Versatile etherification of alcohols with allyl alcohol by a titanium oxide-supported molybdenum oxide catalyst: Gradual generation from titanium oxide and molybdenum oxide
Kon, Yoshihiro,Fujitani, Tadahiro,Nakashima, Takuya,Murayama, Toru,Ueda, Wataru
, p. 4618 - 4625 (2018/09/29)
Etherification using allyl alcohol to produce allyl ether via dehydration is a fundamental technique for producing fine chemicals that can be applied to electronic devices. We demonstrate a sustainable method to synthesize allyl ethers from allyl alcohol with various alcohols up to a 91% yield, with water as the sole by-product.

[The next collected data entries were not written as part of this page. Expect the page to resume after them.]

(** * Project service of the Freelance time-tracker backend

    A shallow embedding of the project controller (the handlers
    [createProject], [getProjectById], [getAllProjectsOfAUser],
    [getAllProjects], [updateProject], [deleteProject] and
    [addMembersToProject]) together with the part of the document store
    the handlers talk to.

    Handlers are [async] functions that await persistence calls and may
    throw; they are written here in a small state-and-exception monad whose
    state (the collections and the list of persistence calls made so far)
    survives a throw, as it does in JavaScript. *)

From Stdlib Require Import String Ascii List ZArith Bool Lia.
Import ListNotations.
Open Scope string_scope.

(** ** JavaScript values *)

(** An ObjectId in its textual form, as it arrives in [req.params] and as
    [toString()] renders it. *)
Definition ObjectId := string.

(** The values a JSON request body can put in a field, plus ObjectIds. *)
Inductive Value :=
| VUndefined
| VNull
| VBool (b : bool)
| VNum (z : Z)
| VStr (s : string)
| VId (i : ObjectId).

Definition Value_eqb (a b : Value) : bool :=
  match a, b with
  | VUndefined, VUndefined => true
  | VNull, VNull => true
  | VBool x, VBool y => Bool.eqb x y
  | VNum x, VNum y => Z.eqb x y
  | VStr x, VStr y => String.eqb x y
  | VId x, VId y => String.eqb x y
  | _, _ => false
  end.

(** [!v] is [negb (truthy v)]. *)
Definition truthy (v : Value) : bool :=
  match v with
  | VUndefined | VNull => false
  | VBool b => b
  | VNum z => negb (Z.eqb z 0)
  | VStr s => negb (String.eqb s "")
  | VId _ => true
  end.

Definition nullish (v : Value) : bool :=
  match v with
  | VUndefined | VNull => true
  | _ => false
  end.

(** ** String.prototype.trim

    Strings are sequences of one-byte code units; the units below are the
    WhiteSpace and LineTerminator code points of that range (TAB, LF, VT,
    FF, CR, SP, NBSP). *)
Definition isWhiteSpace (c : ascii) : bool :=
  let n := nat_of_ascii c in
  ((9 <=? n)%nat && (n <=? 13)%nat) || (n =? 32)%nat || (n =? 160)%nat.

Fixpoint trimStart (s : string) : string :=
  match s with
  | EmptyString => EmptyString
  | String c r => if isWhiteSpace c then trimStart r else s
  end.

Fixpoint trimEnd (s : string) : string :=
  match s with
  | EmptyString => EmptyString
  | String c r =>
      match trimEnd r with
      | EmptyString => if isWhiteSpace c then EmptyString else String c EmptyString
      | r' => String c r'
      end
  end.

Definition trim (s : string) : string := trimEnd (trimStart s).

(** ** Documents *)

Module User.
Record t := mk { _id : ObjectId }.
End User.

Module Project.
Record t := mk {
  _id : ObjectId;
  name : Value;
  description : Value;
  startDate : Value;
  endDate : Value;
  status : Value;
  totalHours : Z;
  owner : option ObjectId;
  members : list ObjectId
}.
End Project.

Record DB := mkDB {
  projects : list Project.t;
  users : list User.t
}.

(** ** Requests and responses *)

Module Params.
Record t := mk { projectId : string; userId : string }.
End Params.

Module Body.
Record t := mk {
  name : Value;
  description : Value;
  startDate : Value;
  endDate : Value;
  status : Value
}.
End Body.

(** The [$set] document [updateProject] builds from the body. *)
Module SetDoc.
Record t := mk {
  name : Value;
  description : Value;
  startDate : Value;
  endDate : Value;
  status : Value
}.
End SetDoc.

(** [user] is [req.user], set by the authentication middleware. *)
Record Request := mkRequest {
  params : Params.t;
  body : Body.t;
  user : option User.t
}.

(** Every message literal of the controller. *)
Inductive Message :=
| AllFieldsRequired | ProjectNameExists | CreateWentWrong | ProjectCreated
| CreateServerError
| EnterValidProjectId | ProjectNotFound | ProjectFetched | FetchServerError
| ProjectsNotFound | UserProjectsFetched
| NoProjectsFound | AllProjectsFetched
| EnterSomeDetails | NotAuthorizedToChange | UpdateWentWrong | ProjectUpdated
| UpdateServerError
| InvalidObjectId | ProjectNotFoundToDelete | ProjectDeleted
| InvalidProjectOrUserId | ProjectNotFoundToAdd | UserNotFoundToAdd
| NotOwner | AlreadyMember | MemberAdded.

Definition text (m : Message) : string :=
  match m with
  | AllFieldsRequired => "All fields are required"
  | ProjectNameExists => "Project with this name alraeady exists"
  | CreateWentWrong => "Something went wrong while creating project"
  | ProjectCreated => "Project Created Successfully"
  | CreateServerError => "Some server error occurred while creating project"
  | EnterValidProjectId => "Enter valid project Id"
  | ProjectNotFound => "Project Not Found!!"
  | ProjectFetched => "Project Fetched Successfully!! :)"
  | FetchServerError => "Some server error occured while retriving project!! :("
  | ProjectsNotFound => "Projecs not found you need to create project"
  | UserProjectsFetched => "All project of user fetched successfully!!"
  | NoProjectsFound => "No projects found!!"
  | AllProjectsFetched => "All projects fetched successfully!!"
  | EnterSomeDetails => "Enter some details to change/update"
  | NotAuthorizedToChange => "You are not authorized to make changes to this project!!"
  | UpdateWentWrong => "Something went wrong while updating project"
  | ProjectUpdated => "Project updated successfully!!"
  | UpdateServerError => "Some server error occured while updating project!! :("
  | InvalidObjectId => "Invalid objectId or project ID"
  | ProjectNotFoundToDelete => "Project not found to delete"
  | ProjectDeleted => "Project deleted successfully!!"
  | InvalidProjectOrUserId => "Invalid projectId or UserId"
  | ProjectNotFoundToAdd => "Project not found to add members!!"
  | UserNotFoundToAdd => "User not found to add members!!"
  | NotOwner => "You are not the owner of this project, only owner can add members"
  | AlreadyMember => "User is already a member of this project"
  | MemberAdded => "Member added successfully!!"
  end.

(** The JSON key the message is sent under ([MemberAdded] is the third
    argument of [new ApiResponse]). *)
Definition messageKey (m : Message) : string :=
  match m with
  | ProjectNameExists => "mjsg"
  | _ => "msg"
  end.

(** What a response carries besides its message. *)
Inductive Payload :=
| NoData
| OneProject (key : string) (p : Project.t)
| ManyProjects (key : string) (ps : list Project.t)
| ApiResponse (statusCode : Z) (data : Project.t).

Record Response := json {
  statusCode : Z;
  payload : Payload;
  message : Message
}.

Inductive Exn :=
| TypeError
| CastError
| DocumentNotFoundError
| ApiError (statusCode : Z) (m : Message).

(** ** The handler monad *)

Inductive Collection := Projects | Users.

Definition Filter := list (string * Value).

(** Persistence calls, logged in the order they are made. *)
Inductive Call :=
| FindOne (f : Filter)
| Find (f : Filter)
| Create
| FindById (c : Collection) (id : string)
| FindByIdAndUpdate (id : string)
| FindByIdAndDelete (id : string)
| Save (id : ObjectId).

Record World := mkWorld {
  db : DB;
  calls : list Call
}.

Inductive Res (A : Type) :=
| Ret (a : A)
| Throw (e : Exn).
Arguments Ret {A} a.
Arguments Throw {A} e.

Definition M (A : Type) := World -> Res A * World.

Definition ret {A} (a : A) : M A := fun w => (Ret a, w).

Definition throw {A} (e : Exn) : M A := fun w => (Throw e, w).

Definition bind {A B} (m : M A) (k : A -> M B) : M B :=
  fun w =>
    match m w with
    | (Ret a, w') => k a w'
    | (Throw e, w') => (Throw e, w')
    end.

(** [try { m } catch (error) { h error }] *)
Definition tryCatch {A} (m : M A) (h : Exn -> M A) : M A :=
  fun w =>
    match m w with
    | (Ret a, w') => (Ret a, w')
    | (Throw e, w') => h e w'
    end.

Declare Scope handler_scope.
Delimit Scope handler_scope with handler.
Notation "x <- m ;; k" := (bind m (fun x => k))
  (at level 61, m at next level, right associativity) : handler_scope.
Open Scope handler_scope.

Definition getDB : M DB := fun w => (Ret (db w), w).

Definition putProjects (ps : list Project.t) : M unit :=
  fun w => (Ret tt, mkWorld (mkDB ps (users (db w))) (calls w)).

Definition logCall (c : Call) : M unit :=
  fun w => (Ret tt, mkWorld (db w) (calls w ++ [c])).

(** [Array.prototype.some] with a callback that may throw: stops at the
    first element for which the callback answers [true]. *)
Fixpoint some {A} (f : A -> M bool) (l : list A) : M bool :=
  match l with
  | [] => ret false
  | x :: r => b <- f x ;; if b then ret true else some f r
  end.

(** [field.trim()]: only strings have the method. *)
Definition callTrim (field : Value) : M string :=
  match field with
  | VStr s => ret (trim s)
  | _ => throw TypeError
  end.

(** ** The document store

    The handlers reach the store through Mongoose model methods only. The
    library and the schema files are not part of the controller; what the
    handlers rely on is kept as the parameters of this section. *)

Section Controller.

(** [mongoose.isValidObjectId] on a route parameter. *)
Variable isValidObjectId : string -> bool.

(** The [strictQuery] setting: when on, filter keys that are not schema
    paths are dropped from a query. *)
Variable strictQuery : bool.

(** The identifier the store gives to a document it inserts. *)
Variable newObjectId : DB -> ObjectId.

(** The schema default of [status]. *)
Variable defaultStatus : Value.

(** Modelled from the spec: the paths of the Project schema
    (models/project.model.js is not among the sources); the data model
    lists name, description, startDate, endDate, status, totalHours, owner
    and members. *)
Definition schemaPaths : list string :=
  ["_id"; "name"; "description"; "startDate"; "endDate"; "status";
   "totalHours"; "owner"; "members"].

Definition inSchema (k : string) : bool :=
  existsb (String.eqb k) schemaPaths.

In this reaction, the active catalyst is gradually generated as the reaction proceeds through the simple mixing of TiO2 and MoO3. The dispersion of MoO3 on the spent catalyst has been observed by XRD, HAADF-STEM, and STEM-EDS mapping. This catalyst shows excellent catalytic activity by virtue of the highly dispersed nature of MoO3 supported on TiO2, which is reusable at least five times. According to a mechanistic study including the measurement of XPS of MoO3 on TiO2 and control experiments using SiO2 and Al2O3 supports, the suitable reducibility of MoO3 to coordinate the allyl moiety on TiO2 seems to be a key factor for high-yielding syntheses of various allyl ethers even under heterogeneous reaction conditions. The reaction mechanism is considered to be as follows: σ-allyl species are formed from dehydration of the allyl alcohol, followed by a nucleophilic attack by another alcohol against the σ-allyl carbon to give allyl ethers. The developed catalytic system should be suitable for easily handled syntheses of allyl ethers due to the employment of commercially available MoO3 and TiO2 with halide- and organic solvent-free reaction conditions.